Sellers has become one of a group of experts trying to talk about the problem publicly and brainstorm about fixes. He imagines a crowd-sourced website like TripAdvisor, where scientists could rate cell lines. In a recent paper in the journal Nature, other researchers called for standardization of the antibodies that are used to track proteins in biomedical research. In the United States alone, the authors estimated, $350 million is lost per year due to antibodies that don’t work as advertised.
The irreproducibility problem is being recognized at the highest levels; the White House’s Office of Science and Technology Policy mentioned it last summer in a request for public comments on innovation strategy. “Given recent evidence of the irreproducibility of a surprising number of published scientific findings, how can the federal government leverage its role as a significant funder of scientific research to most effectively address the problem?” the document said.
Some proposals focus on the journals that publish research, the gatekeepers of new scientific knowledge. Dozens of journals signed a pledge with the National Institutes of Health to adopt measures that will help enable scientists to repeat experiments easily — allowing them to determine more easily which findings are reproducible and which are not.

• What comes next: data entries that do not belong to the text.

(** The document a reset request leaves under the id of [u]. *)
Lemma requestPasswordReset_stores t0 raw production email db u :
  NoDup (map User._id db) ->
  UserStore.findOne (UserStore.byEmail email) db = Some u ->
  let db1 := snd (AuthService.requestPasswordReset t0 raw production email db) in
  exists u1,
    In u1 db1
    /\ User._id u1 = User._id u
    /\ User.email u1 = User.email u
    /\ User.passwordResetTokenHash u1 = Some (sha256_hex raw)
    /\ User.passwordResetExpires u1 = Some (t0 + 3600000)
    /\ NoDup (map User._id db1)
    /\ UserStore.findOne (UserStore.byEmail email) db1 = Some u1
    /\ (forall v, In v db1 <-> v = u1 \/ (In v db /\ User._id v <> User._id u)).
Proof.
  intros Hnd Hfind db1. unfold db1.
  rewrite (requestPasswordReset_found _ _ _ _ _ _ Hfind). simpl.
  set (u' := User.set_passwordResetExpires _ _).
  assert (Hin : In u db) by (apply find_some in Hfind; tauto).
  assert (Hid : In (User._id u') (map User._id db))
    by exact (in_map User._id db u Hin).
  exists (User.set_updatedAt t0 u').
  split; [apply (save_In t0 u' db Hnd Hid); left; reflexivity|].
  split; [reflexivity|]. split; [reflexivity|]. split; [reflexivity|].
  split; [reflexivity|].
  split; [rewrite save_ids; exact Hnd|].
  split.
  - apply (save_find t0 u' db _ u Hnd Hfind eq_refl).
    apply find_some in Hfind. destruct Hfind as [_ Hb]. exact Hb.
  - intros v. apply (save_In t0 u' db Hnd Hid).
Qed.

End ResetFacts.

Section ResetFlow.
Context {RT : Runtime} {CR : Crypto}.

But for now, each field is coming to terms with the crisis in its own way. Staley, the MGH epilepsy researcher, and some of his colleagues have proposed an epilepsy-focused journal that would publish attempts to repeat experiments — documenting failures as carefully as successes. Christophe Bernard, editor of a new journal called eNeuro, said part of the journal’s mission is to publish negative results. When a study that can’t be replicated remains in the literature, he argues, it can lead an entire field astray.
Whether the new focus on irreproducibility will solve the problem is unknown; Harvard cell biologist Bjorn Olsen, has seen attention to the issue rise and fall. As a junior researcher, Olsen spent a year trying to repeat an experiment he had seen published in a prestigious journal. The technique in question supposedly could be used to track molecules within cells. At wits’ end, he contacted the scientist who had led the research to ask what he was doing wrong.
As Olsen recalled, the scientist seemed surprised to hear from him and said that the technique was very difficult and that he would not recommend that people do it. It became clear to Olsen that it was something that the original research team had tried and failed to do many times, and then had gone and published a paper based on the few times it worked.
“When papers are written and data are presented in public it looks like everything is just perfect, and that is not what science is,” Olsen said. “Science is an imperfect human activity that we try to do as best we can.”
Olsen and a colleague started the Journal of Negative Results in BioMedicine nearly 15 years ago. It’s a small journal that publishes about two papers a month. In the long run, the goal is to bring this conversation into the open — and ultimately put his own journal out of business.
Correction: An earlier version of this story incorrectly stated the name of the ALS Therapy Development Institute.